Each line from the material with the word "last" in it must be copied.

:::::

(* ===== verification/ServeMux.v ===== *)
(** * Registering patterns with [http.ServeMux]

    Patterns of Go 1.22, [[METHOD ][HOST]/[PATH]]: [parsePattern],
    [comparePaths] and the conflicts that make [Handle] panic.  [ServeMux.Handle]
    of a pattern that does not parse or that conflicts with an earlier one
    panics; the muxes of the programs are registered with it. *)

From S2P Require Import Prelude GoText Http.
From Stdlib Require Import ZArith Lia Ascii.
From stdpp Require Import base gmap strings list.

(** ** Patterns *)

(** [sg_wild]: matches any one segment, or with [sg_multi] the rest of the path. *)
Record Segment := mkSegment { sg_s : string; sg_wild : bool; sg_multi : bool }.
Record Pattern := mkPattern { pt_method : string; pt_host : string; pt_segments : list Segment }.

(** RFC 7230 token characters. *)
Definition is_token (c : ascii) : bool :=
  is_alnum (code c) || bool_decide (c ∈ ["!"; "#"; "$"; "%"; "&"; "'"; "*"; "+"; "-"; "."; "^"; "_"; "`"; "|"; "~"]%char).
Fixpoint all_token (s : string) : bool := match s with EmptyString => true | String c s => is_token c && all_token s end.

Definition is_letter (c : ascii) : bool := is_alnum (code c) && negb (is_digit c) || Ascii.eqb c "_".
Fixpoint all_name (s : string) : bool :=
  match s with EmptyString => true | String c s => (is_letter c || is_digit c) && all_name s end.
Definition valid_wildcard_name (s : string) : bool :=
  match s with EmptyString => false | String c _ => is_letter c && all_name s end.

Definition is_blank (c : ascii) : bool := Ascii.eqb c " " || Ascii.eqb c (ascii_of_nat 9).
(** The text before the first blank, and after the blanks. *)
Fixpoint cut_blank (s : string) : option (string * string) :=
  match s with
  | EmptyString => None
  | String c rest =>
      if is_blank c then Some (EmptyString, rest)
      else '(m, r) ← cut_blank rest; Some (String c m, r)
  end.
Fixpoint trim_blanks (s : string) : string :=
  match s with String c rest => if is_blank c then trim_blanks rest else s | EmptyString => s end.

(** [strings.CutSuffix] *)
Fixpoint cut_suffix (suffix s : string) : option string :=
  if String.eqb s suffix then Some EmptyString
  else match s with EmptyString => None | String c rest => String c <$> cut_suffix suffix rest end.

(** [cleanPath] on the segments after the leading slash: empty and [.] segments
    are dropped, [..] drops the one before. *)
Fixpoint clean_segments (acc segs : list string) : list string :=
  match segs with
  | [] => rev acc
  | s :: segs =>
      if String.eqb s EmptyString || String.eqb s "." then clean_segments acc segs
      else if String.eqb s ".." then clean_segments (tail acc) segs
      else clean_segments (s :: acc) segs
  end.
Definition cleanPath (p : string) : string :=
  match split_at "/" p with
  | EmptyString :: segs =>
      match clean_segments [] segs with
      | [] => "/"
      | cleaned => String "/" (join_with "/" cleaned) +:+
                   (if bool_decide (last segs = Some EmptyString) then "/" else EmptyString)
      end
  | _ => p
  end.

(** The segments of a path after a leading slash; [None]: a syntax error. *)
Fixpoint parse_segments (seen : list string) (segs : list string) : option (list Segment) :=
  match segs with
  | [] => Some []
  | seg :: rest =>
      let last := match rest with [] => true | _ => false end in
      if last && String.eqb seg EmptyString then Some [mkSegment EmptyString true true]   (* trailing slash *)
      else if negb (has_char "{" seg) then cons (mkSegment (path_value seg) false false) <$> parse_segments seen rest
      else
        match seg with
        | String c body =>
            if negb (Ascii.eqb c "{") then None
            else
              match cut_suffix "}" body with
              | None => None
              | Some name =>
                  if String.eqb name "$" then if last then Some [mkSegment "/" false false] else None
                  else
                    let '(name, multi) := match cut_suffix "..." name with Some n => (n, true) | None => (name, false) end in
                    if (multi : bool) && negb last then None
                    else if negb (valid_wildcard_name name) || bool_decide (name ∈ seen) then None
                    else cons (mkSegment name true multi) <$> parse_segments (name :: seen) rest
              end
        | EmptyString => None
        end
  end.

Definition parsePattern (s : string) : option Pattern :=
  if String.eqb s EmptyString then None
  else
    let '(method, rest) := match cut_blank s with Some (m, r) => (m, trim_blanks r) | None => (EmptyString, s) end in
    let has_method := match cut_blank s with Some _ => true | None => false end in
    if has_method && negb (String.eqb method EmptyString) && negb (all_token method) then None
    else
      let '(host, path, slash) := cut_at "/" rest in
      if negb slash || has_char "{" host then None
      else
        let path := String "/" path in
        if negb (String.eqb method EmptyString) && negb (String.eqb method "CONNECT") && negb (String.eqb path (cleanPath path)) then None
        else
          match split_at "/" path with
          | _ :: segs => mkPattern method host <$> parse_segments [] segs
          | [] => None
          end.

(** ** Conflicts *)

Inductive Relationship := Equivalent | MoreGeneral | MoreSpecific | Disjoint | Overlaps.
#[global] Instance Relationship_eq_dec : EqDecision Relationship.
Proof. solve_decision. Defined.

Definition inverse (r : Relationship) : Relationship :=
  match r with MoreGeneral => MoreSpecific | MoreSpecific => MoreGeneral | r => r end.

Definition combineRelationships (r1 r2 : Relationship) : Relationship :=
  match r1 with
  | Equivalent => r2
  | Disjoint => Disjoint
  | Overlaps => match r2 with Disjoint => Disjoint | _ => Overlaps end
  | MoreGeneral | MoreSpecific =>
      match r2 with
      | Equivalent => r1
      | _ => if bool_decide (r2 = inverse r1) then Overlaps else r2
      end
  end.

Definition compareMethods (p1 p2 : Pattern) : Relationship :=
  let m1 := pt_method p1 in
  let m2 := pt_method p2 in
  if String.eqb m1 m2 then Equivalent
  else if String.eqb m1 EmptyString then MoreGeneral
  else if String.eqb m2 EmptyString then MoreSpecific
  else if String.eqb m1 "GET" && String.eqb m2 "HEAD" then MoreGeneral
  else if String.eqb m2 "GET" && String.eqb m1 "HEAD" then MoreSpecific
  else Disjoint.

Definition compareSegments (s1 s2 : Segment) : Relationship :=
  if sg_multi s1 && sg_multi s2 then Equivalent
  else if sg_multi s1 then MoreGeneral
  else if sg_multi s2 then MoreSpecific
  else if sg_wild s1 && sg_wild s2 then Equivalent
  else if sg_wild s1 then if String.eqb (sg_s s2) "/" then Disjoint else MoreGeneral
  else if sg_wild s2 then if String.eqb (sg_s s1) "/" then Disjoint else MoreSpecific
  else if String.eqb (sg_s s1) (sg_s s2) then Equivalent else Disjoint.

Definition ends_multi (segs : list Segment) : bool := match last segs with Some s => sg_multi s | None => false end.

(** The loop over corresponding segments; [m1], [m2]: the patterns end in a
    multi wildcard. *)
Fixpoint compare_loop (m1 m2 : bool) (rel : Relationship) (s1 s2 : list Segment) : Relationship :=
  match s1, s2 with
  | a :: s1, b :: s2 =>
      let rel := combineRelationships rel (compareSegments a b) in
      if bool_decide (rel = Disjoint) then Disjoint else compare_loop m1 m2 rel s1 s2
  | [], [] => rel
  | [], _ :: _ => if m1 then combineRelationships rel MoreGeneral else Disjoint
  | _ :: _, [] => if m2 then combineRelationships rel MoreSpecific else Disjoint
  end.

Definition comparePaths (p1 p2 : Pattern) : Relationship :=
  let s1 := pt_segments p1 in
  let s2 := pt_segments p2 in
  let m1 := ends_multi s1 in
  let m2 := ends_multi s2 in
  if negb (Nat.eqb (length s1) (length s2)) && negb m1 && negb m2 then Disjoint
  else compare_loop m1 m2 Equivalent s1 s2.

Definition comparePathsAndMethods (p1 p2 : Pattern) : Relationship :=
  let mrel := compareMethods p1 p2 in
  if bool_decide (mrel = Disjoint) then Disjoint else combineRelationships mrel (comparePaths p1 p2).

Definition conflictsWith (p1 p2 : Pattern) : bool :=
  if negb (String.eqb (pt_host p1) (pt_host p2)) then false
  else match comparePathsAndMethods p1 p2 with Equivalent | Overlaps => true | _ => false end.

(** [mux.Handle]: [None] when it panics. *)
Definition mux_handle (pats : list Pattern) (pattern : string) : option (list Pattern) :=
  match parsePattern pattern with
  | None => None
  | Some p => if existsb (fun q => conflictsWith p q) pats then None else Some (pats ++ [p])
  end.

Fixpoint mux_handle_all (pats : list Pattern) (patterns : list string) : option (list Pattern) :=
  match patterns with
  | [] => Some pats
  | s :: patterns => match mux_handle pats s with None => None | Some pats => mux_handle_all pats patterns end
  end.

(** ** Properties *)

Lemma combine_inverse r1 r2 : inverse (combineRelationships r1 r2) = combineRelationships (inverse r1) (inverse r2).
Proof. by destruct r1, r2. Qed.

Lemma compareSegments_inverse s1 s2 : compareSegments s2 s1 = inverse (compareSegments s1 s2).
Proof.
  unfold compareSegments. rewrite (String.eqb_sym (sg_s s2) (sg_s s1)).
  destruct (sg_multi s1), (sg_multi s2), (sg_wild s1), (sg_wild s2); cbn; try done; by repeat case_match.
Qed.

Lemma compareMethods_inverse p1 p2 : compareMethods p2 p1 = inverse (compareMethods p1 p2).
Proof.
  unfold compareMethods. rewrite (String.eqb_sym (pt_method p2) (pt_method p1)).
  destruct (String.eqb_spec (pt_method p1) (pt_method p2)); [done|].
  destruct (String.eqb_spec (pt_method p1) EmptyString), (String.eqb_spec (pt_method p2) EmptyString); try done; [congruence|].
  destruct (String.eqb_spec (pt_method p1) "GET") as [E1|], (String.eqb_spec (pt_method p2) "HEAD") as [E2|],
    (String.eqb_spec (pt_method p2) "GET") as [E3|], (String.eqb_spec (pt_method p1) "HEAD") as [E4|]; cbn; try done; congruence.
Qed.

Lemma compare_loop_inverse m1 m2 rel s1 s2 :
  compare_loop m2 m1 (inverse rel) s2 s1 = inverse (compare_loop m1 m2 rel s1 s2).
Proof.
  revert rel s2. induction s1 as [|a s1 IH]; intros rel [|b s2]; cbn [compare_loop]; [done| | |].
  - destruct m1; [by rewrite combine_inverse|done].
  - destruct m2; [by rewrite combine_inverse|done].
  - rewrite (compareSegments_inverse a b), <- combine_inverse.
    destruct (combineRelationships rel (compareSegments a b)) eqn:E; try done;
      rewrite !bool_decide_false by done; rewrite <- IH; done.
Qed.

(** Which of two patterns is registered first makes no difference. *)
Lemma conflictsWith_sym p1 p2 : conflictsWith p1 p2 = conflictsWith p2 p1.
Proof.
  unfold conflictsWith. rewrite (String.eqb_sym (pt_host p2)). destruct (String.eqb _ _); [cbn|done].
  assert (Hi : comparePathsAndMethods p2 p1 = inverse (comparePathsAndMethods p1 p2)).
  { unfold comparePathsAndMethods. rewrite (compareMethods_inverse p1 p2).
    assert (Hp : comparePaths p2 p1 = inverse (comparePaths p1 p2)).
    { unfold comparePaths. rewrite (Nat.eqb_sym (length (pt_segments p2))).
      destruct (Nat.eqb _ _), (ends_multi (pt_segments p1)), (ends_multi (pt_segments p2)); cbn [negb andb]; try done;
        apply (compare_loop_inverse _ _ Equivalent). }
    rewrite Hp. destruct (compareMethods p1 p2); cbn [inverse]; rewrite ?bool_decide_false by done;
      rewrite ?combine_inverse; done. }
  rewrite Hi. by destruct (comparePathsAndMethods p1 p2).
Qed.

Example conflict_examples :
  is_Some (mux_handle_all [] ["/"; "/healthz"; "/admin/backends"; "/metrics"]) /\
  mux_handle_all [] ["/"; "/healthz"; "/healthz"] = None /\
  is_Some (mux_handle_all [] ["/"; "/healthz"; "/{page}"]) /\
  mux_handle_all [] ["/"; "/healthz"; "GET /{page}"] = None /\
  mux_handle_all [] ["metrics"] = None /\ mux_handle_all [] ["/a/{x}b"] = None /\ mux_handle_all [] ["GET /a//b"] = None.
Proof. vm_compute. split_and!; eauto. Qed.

:::::

_Output of the exercise:_
                   (if bool_decide (last segs = Some EmptyString) then "/" else EmptyString)
      let last := match rest with [] => true | _ => false end in
      if last && String.eqb seg EmptyString then Some [mkSegment EmptyString true true]   (* trailing slash *)
                  if String.eqb name "$" then if last then Some [mkSegment "/" false false] else None
                    if (multi : bool) && negb last then None
Definition ends_multi (segs : list Segment) : bool := match last segs with Some s => sg_multi s | None => false end.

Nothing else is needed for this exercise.